O nível do detalhe estava até mesmo em móveis como a cadeira Paimio, comercializada ainda hoje, na qual os pacientes de tuberculose podem se sentar e respirar com mais facilidade, provida de um encosto com angulação adequada e aberturas para ventilação das costas do usuário.
Enfim, o Sanatório Paimio quebrou paradigmas e influenciou fortemente os projetos de ambientes hospitalares que vieram em seguida.
Na atual conjuntura social, inaugurada no ano de 2020, estamos novamente diante da necessidade de pensar e repensar, com mais afinco, comportamentos, ambientes e objetos de modo a evitar a transmissão de um novo vírus e reduzir os estragos causados pela doença a ele associada.
Todos já notamos mudanças simples e, ainda assim, muito importantes em itens do cotidiano, como divisórias de mesas, totens para medição de temperatura e liberação de sanitizantes, marcadores de espaçamento em filas e escadas rolantes, dentre outros.

Infelizmente (ou felizmente, para o bem da nossa evolução), estas mudanças não são suficientes. Ainda frequentamos ambientes como cinemas, espetáculos, clubes e estádios, nos locomovemos diariamente em latas metálicas normalmente abarrotadas de pessoas, como ônibus, trens, metrôs, aviões e barcas.
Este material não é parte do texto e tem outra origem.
(* ===== verification/PageHeapSpec.v ===== *)
(** * What the page heap promises

    The page heap as a state machine over the spans its clients have: [New] gives
    pages that no client has, [Delete] takes a span back, [Split] divides one,
    [RegisterSizeClass] marks one and [ReleaseAtLeastNPages] changes none.  The
    implementation refines it from its constructor on, whatever the clients do with
    the spans they have. *)
From stdpp Require Import base numbers list option gmap sets fin_maps fin_map_dom.
From Stdlib Require Import ZArith Lia Floats.SpecFloat.
From S2P Require Import Prelude Doubles SizeMap SpanHeap SpanList PageMap SystemAlloc MetaData PageHeap.
From S2P Require Import SpanSet FreeLists SpanGeometry Coalescing Releasing SpanOps Allocation.
From S2P Require Import Growing Inspection.
Open Scope Z_scope.

(** ** The specification *)
(** The spans a client has, of [SpanHeap]. *)
Definition use_of (s : Span) : use := mkUse (start s) (length s) (sizeclass s).
Inductive heap_op :=
  | OpNew (n : Z)
  | OpDelete (p : Z)
  | OpSplit (p n : Z)
  | OpRegisterSizeClass (p sc : Z)
  | OpRelease (num_pages : Z).
(** What a client may ask for. *)
Definition op_ok (u : gmap Z use) (o : heap_op) : Prop :=
  match o with
  | OpNew n => 0 < n < 2 ^ 63
  | OpDelete p | OpRegisterSizeClass p _ => is_Some (u !! p)
  | OpSplit p n => ∃ a, u !! p = Some a ∧ u_class a = 0 ∧ 0 < n < u_pages a
  | OpRelease _ => True
  end.
Definition spec_step (u : gmap Z use) (o : heap_op) (r : Z) (u' : gmap Z use) : Prop :=
  match o with
  | OpNew n => r = 0 ∧ u' = u ∨
      r ≠ 0 ∧ u !! r = None ∧ ∃ st, u' = <[r := mkUse st n 0]> u
  | OpDelete p => u' = delete p u
  | OpSplit p n => ∃ a, u !! p = Some a ∧ u !! r = None ∧
      u' = <[p := mkUse (u_start a) n 0]> (<[r := mkUse (u_start a + n) (u_pages a - n) 0]> u)
  | OpRegisterSizeClass p sc => ∃ a, u !! p = Some a ∧
      u' = <[p := mkUse (u_start a) (u_pages a) (sc mod 2 ^ 8)]> u
  | OpRelease _ => u' = u
  end.

Section refinement.
Context {W : Type} `{SysAlloc W} `{!SysAllocLaws W} `{MetaData W} `{!MetaDataLaws W}.
Context {P : Type} `{PageMap P W} `{!PageMapLaws P W}.
Context {SA : Type} `{ObjAllocator SA W} `{!ObjAllocatorLaws SA W}.
Context {TA : Type} `{ObjAllocator TA W} `{!ObjAllocatorLaws TA W}.
Abbreviation Heap := (PageHeap P SA TA W).
Implicit Types h : Heap.
Variable flags : heap_flags.
Variables pm_fuel fuel : nat.

Definition run_op (o : heap_op) : M Heap Z :=
  match o with
  | OpNew n => New flags pm_fuel fuel n
  | OpDelete p => _ ← Delete flags fuel p; mret 0
  | OpSplit p n => Split p n
  | OpRegisterSizeClass p sc => _ ← RegisterSizeClass fuel p sc; mret 0
  | OpRelease n => ReleaseAtLeastNPages fuel n
  end.
(** The spans the clients have. *)
Definition used_span (s : Span) : option use :=
  if decide (location s = IN_USE) then Some (use_of s) else None.
Definition used h : gmap Z use := omap used_span (spans h).

(** The states a heap goes through. *)
Inductive reachable : Heap → Prop :=
  | reach_new m sa ta w h : pm_wf m → (∀ k, pm_at m k = 0) → sa_wf w →
      oa_rep sa w ∅ → oa_rep ta w ∅ → PageHeap_new m sa ta w = Ok h → reachable h
  | reach_op h o r h' : reachable h → op_ok (used h) o → run_op o h = Ok (r, h') → reachable h'.

Lemma used_lookup h p u :
  used h !! p = Some u ↔ ∃ s, spans h !! p = Some s ∧ location s = IN_USE ∧ u = use_of s.
Proof.
  unfold used. rewrite lookup_omap_Some. unfold used_span. split.
  - intros (s & Hs & Hp). exists s. case_decide; naive_solver.
  - intros (s & Hp & Hl & ->). exists s. split; [|done]. by rewrite decide_True.
Qed.
Lemma used_None h p : (∀ s, spans h !! p = Some s → location s ≠ IN_USE) → used h !! p = None.
Proof.
  intros Hn. destruct (used h !! p) as [u|] eqn:E; [|done].
  apply used_lookup in E as (s & Hs & Hl & _). by destruct (Hn s Hs).
Qed.
(** Equal uses, from the spans in use. *)
Lemma used_ext h h' : same_used h h' → used h' = used h.
Proof.
  intros Hs. apply map_eq. intros p. apply option_eq. intros u. rewrite !used_lookup.
  split; intros (s & Hp & Hl & ->); exists s; split_and!; try done; by apply (Hs p s Hl).
Qed.
Lemma used_insert h h' p s : used_but p h h' → spans h' !! p = Some s → location s = IN_USE →
  used h' = <[p := use_of s]> (used h).
Proof.
  intros Hu Hp Hl. apply map_eq. intros q. apply option_eq. intros u.
  rewrite lookup_insert_Some, !used_lookup. split.
  - intros (t & Hq & Lt & ->). destruct (decide (p = q)) as [->|Hne]; [left|right].
    + split; [done|]. congruence.
    + split; [done|]. exists t. split_and!; try done. by apply (Hu q t).
  - intros [[<- <-]|[Hne (t & Hq & Lt & ->)]]; [by exists s|]. exists t.
    split_and!; try done. by apply (Hu q t).
Qed.
Lemma good_apart h : good h → apart (used h).
Proof.
  intros [[I1 _ _ _ _ _] _] p q a b x Ha Hb Hxa Hxb.
  apply used_lookup in Ha as (s & Hs & _ & ->). apply used_lookup in Hb as (t & Ht & _ & ->).
  by apply (g_disjoint _ _ I1 p q s t x).
Qed.

Hypothesis taken_bound : ∀ w, sa_wf w → SystemTaken w < 2 ^ 43.
Hypothesis fuel_enough : 2 ^ 30 ≤ Z.of_nat fuel.
Hypothesis map_fuel : pm_enough (P := P) (A := W) pm_fuel.
Hypothesis map_covers : sa_bits (Y := W) ≤ pm_bits (P := P) (A := W) + 13.
Hypothesis limit_range : 0 ≤ tcmalloc_heap_limit_mb flags < 2 ^ 43.
Hypothesis rate_number : tcmalloc_release_rate flags ≠ S754_nan.

(** Every operation keeps the invariant and does a step of the specification. *)
Lemma wp_run_op h o : good h → op_ok (used h) o →
  wp (¬ no_limit flags) (run_op o) (λ r h', good h' ∧ spec_step (used h) o r (used h')) h.
Proof.
  intros Hg Hok. pose proof Hg as [[I1 I2 I3 _ _ _] _]. destruct o as [n|p|p n|p sc|n]; simpl in Hok; cbn [run_op].
  - apply wp_New; [done..|destruct (decide (no_limit flags)); [by left|by right]|done|done|].
    intros p h' Hg' [[-> Hs]|[Hp [(s & Hs & Ls & Hlen & Hcl) Hfresh Hu]]]; (split; [done|]); simpl.
    + left. split; [done|]. by apply used_ext.
    + right. split; [done|]. split; [by apply used_None|]. exists (start s).
      rewrite (used_insert h h' p s) by done. unfold use_of. by rewrite Hlen, Hcl.
  - destruct Hok as [u (s & Hs & Ls & ->)%used_lookup].
    apply wp_bind, (wp_Delete flags taken_bound _ fuel fuel_enough rate_number h p s); [done..|].
    intros h' Hg' [Hu _ _]. apply wp_ret. split; [done|]. simpl.
    apply map_eq. intros q. apply option_eq. intros u. rewrite lookup_delete_Some, !used_lookup.
    split.
    + intros (t & Ht & Lt & ->). apply Hu in Ht as [Hq Ht]; [|done]. split; [done|]. by exists t.
    + intros (Hq & t & Ht & Lt & ->). exists t. split_and!; try done. by apply Hu.
  - destruct Hok as (u & (s & Hs & Ls & ->)%used_lookup & Hcl & Hn). simpl in Hcl, Hn.
    apply (wp_Split taken_bound _ h p s); [done..|]. intros q h' Hg' [S1 S2 S3 S4]. split; [done|]. simpl.
    exists (use_of s). split; [apply used_lookup; by exists s|]. split; [apply used_None; congruence|].
    assert (p ≠ q) as Hne by congruence.
    apply map_eq. intros r. destruct (decide (r = p)) as [->|Hrp]; [|destruct (decide (r = q)) as [->|Hrq]].
    + rewrite lookup_insert_eq. apply used_lookup. exists (set_length s n).
      split; [done|]. split; [done|]. unfold use_of. simpl. by rewrite Hcl.
    + rewrite lookup_insert_ne, lookup_insert_eq by done. apply used_lookup. eexists. by split.
    + rewrite !lookup_insert_ne by done. unfold used. by rewrite !lookup_omap, S4.
  - destruct Hok as [u (s & Hs & Ls & ->)%used_lookup].
    pose proof (span_length taken_bound _ _ _ _ I2 I3 Hs).
    apply wp_bind, (wp_RegisterSizeClass taken_bound _ fuel h p s); [done|done|done|lia|].
    intros h' Hg' Esp. apply wp_ret. split; [done|]. simpl. exists (use_of s).
    split; [apply used_lookup; by exists s|].
    rewrite (used_insert h h' p (set_sizeclass s (sc mod 2 ^ 8))); [done| |by rewrite Esp, lookup_insert_eq|done].
    intros q t Hq _. by rewrite Esp, lookup_insert_ne.
  - apply (wp_ReleaseAtLeastNPages taken_bound _ fuel fuel_enough); [done|].
    intros k h' Hg' Hk _. split; [done|]. by apply used_ext, kept_same_used.
Qed.
Lemma reachable_good h : reachable h → good h.
Proof.
  induction 1 as [m sa ta w h Hm Hat Hw Hsa Hta E|h o r h' _ IH Hok E].
  - destruct (PageHeap_new_good taken_bound m sa ta w) as (h' & E' & Hg & _); [done..|].
    assert (h = h') as -> by congruence. done.
  - pose proof (wp_run_op h o IH Hok) as Hwp. unfold wp in Hwp. rewrite E in Hwp. by destruct Hwp.
Qed.

(** ** The properties *)
(** C3. A page heap in any state that clients can bring it to from its constructor does a step of
    the specification: [New] gives null or a span of the pages asked for that was
    nobody's, [Delete] takes a span back, [Split] divides it, and the spans of the
    clients stay apart.  No pointer is wild and no arithmetic undefined; the program
    stops only for want of memory for its own data, or, when the heap has a limit,
    at the assertion of [AllocLarge].  The clients do not switch aggressive decommit on,
    and the release rate, the limit and the bytes ever taken from the system are in the
    ranges that the section assumes. *)
Theorem page_heap_refines_spec h o : reachable h → op_ok (used h) o →
  match run_op o h with
  | Ok (r, h') => spec_step (used h) o r (used h') ∧ apart (used h')
  | Throws OutOfMemory => True
  | Throws Aborted => tcmalloc_heap_limit_mb flags ≠ 0
  | _ => False
  end.
Proof.
  intros Hr Hok. pose proof (wp_run_op h o (reachable_good h Hr) Hok) as Hwp. unfold wp in Hwp.
  destruct (run_op o h) as [[r h']| |[]|]; try done.
  destruct Hwp as [Hg Hs]. split; [done|]. by apply good_apart.
Qed.

(** C21. The internal consistency check of the page heap ([CheckExpensive], run by
    [MallocExtension::VerifyAllMemory]) passes in every state clients can bring the
    heap to: the spans of each list have the location and the length of the list,
    and the page map leads from both their ends to them. *)
Theorem check_expensive_passes h : reachable h →
  wp False (CheckExpensive fuel) (λ b h', b = true ∧ h' = h) h.
Proof.
  intros Hr. apply wp_CheckExpensive; [done|apply reachable_good, Hr|done|done].
Qed.

(** [GetNextRange], from the end of the range it gave last, gives the first span
    from there on, its bytes and its kind, or nothing when no span is left. *)
Theorem get_next_range_enumerates h class_size from : reachable h → boundary h from → 0 ≤ from →
  (∀ p s, spans h !! p = Some s → 0 < sizeclass s → ∃ z, class_size (sizeclass s) = Ok z) →
  wp False (GetNextRange pm_fuel class_size from)
    (λ r h', h' = h ∧
       match r with
       | None => ∀ q t, spans h !! q = Some t → start t < from
       | Some r => ∃ s, first_span h from s ∧ r_address r = 8192 * start s ∧
           r_length r = 8192 * length s ∧ r_type r = range_type (location s) ∧
           boundary h (r_address r / 8192 + r_length r / 8192)
       end) h.
Proof.
  intros Hr Hb Hfrom Hcl. destruct (reachable_good h Hr) as [Hinv _].
  apply (wp_GetNextRange taken_bound _ h); [done..| |].
  - intros Hn. by split.
  - intros s r Hs E1 E2 E3. split; [done|]. exists s. split_and!; try done.
    rewrite E1, E2, !(Z.mul_comm 8192), !Z.div_mul by done.
    destruct Hs as ((p & Hp) & _). intros q t Hq Hin. destruct Hinv as [I1 _ _ _ _ _].
    pose proof (g_range _ _ I1 _ _ Hp). pose proof (g_range _ _ I1 _ _ Hq).
    assert (p = q) as ->; [|assert (s = t) as -> by congruence; lia].
    apply (g_disjoint _ _ I1 p q s t (start s + length s - 1)); [done..| |]; unfold covers; lia.
Qed.

(** C25. With no limit on the heap, a search gives null only when no free span has the
    pages asked for; and what it gives is a span that was nobody's. *)
Theorem search_finds_a_fit h n : reachable h → 0 < n < 2 ^ 63 → tcmalloc_heap_limit_mb flags = 0 →
  wp False (SearchFreeAndLargeLists flags fuel n)
    (λ p h', if decide (p = 0) then used h' = used h ∧ no_fit h' n else allocated h n p h') h.
Proof.
  intros Hr Hn Hlim. apply (wp_SearchFreeAndLargeLists flags taken_bound _ fuel fuel_enough limit_range);
    [by left|by apply reachable_good|done|].
  intros p h' (Hg & [(-> & Hs & Hnf)|[Hp Ha]]); [|by rewrite decide_False].
  rewrite decide_True by done. split; [by apply used_ext|by apply Hnf].
Qed.

(** Among the free spans of more than [kMaxPages] pages, the best fit of
    [AllocLarge] is a shortest one that is long enough, and among those of that
    length the one at the lowest address; it is null when there is none. *)
Theorem best_fit_is_best h n : reachable h →
  wp False (best_fit n)
    (λ r h', h' = h ∧ best_among h n free_loc r.1 ∧ best_among h n (eq ON_NORMAL_FREELIST) r.2) h.
Proof. intros Hr. apply wp_best_fit; [apply reachable_good, Hr|done]. Qed.

(** C29. [ReleaseAtLeastNPages] ends; it moves the bytes it counts from the free to the
    unmapped ones, and no span of a client changes.  It counts at least the pages
    asked for, unless no free page is left or the last thing it did was to ask the
    system to take a free span of the heap, of at least a page, and the system
    refused. *)
Theorem release_at_least_n_pages h n : reachable h →
  wp False (ReleaseAtLeastNPages fuel n)
    (λ k h', released h h' k ∧ used h' = used h ∧
       (n ≤ k ∨ free_bytes (stats_ h') = 0 ∨ refused h h')) h.
Proof.
  intros Hr. apply (wp_release_enough taken_bound _ fuel fuel_enough); [by apply reachable_good|].
  intros k h' Hg' Hk Hrel Hor. split; [done|]. split; [|done]. by apply used_ext, kept_same_used.
Qed.

(** [EnsureLimit] answers whether the pages in use by the heap, and [n] more, are
    within the limit, after having released what it was allowed to. *)
Theorem ensure_limit_is_exact h n b : reachable h → 0 ≤ n < 2 ^ 63 →
  wp False (EnsureLimit flags fuel n b)
    (λ ok h', (ok = true ↔ within flags h' n) ∧ used h' = used h ∧ (b = false → h' = h)) h.
Proof.
  intros Hr Hn. apply (wp_EnsureLimit flags taken_bound _ fuel fuel_enough limit_range);
    [by apply reachable_good|done|].
  intros ok k h' Hg' Hk' _ Hsame Hok _. split; [done|]. split; [by apply used_ext, kept_same_used|].
  intros Hb. apply Hsame. by left.
Qed.
End refinement.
Tudo isso precisa e deve mudar nos próximos anos, mesmo porque os cientistas já alertaram que fatores o aquecimento global, a poluição atmosférica e dos oceanos, o desmatamento das florestas e os maus tratos aos animais atuam como catalisadores de doenças e o timer para a próxima pandemia já está tiquetaqueando.
Portanto, o século 21 ainda promete muito no que diz respeito a inovações no design de produtos, com vistas a torná-los mais seguros e mais amigáveis do ponto de vista ambiental, combinando funcionalidade, estética e solução de velhos problemas.
Esse movimento começa já nas residências, reformuladas dentro das possibilidades de cada um para comportar ambientes de trabalho. Isso, por si só, tem o potencial quase incalculável de (i) reduzir as emissões de veículos movidos a combustíveis fósseis; (ii) melhorar a qualidade de vida de trabalhadores, com uma substancial economia do tempo em que passam em transportes públicos; (iii) evitar a aglomeração nestes transportes; (iv) promover uma ocupação mais equilibrada do território urbano; e ainda (iv) potencializar o crescimento do comércio e dos negócios em outras regiões mais afastadas dos grandes centros.
Na mesma toada, escolas precisam ser repensadas em diversos aspectos, sem eliminar o necessário convívio social de nossas crianças e adolescentes; empresas de ônibus podem suprimir catracas que as pessoas precisam manusear e desenvolver protocolos simples para higienização das barras de apoio; e as classes econômicas das aeronaves devem ser alteradas para permitir que possamos simplesmente usar nossos braços e pernas.

Enfim, muito progresso já foi visto até aqui, e muito mais está por vir. A empolgação e a expectativa com as novidades são sempre altas e a possibilidade de acompanhar isso tudo de perto, contribuindo para que os inventores e designers protejam legalmente as suas criações é um privilégio.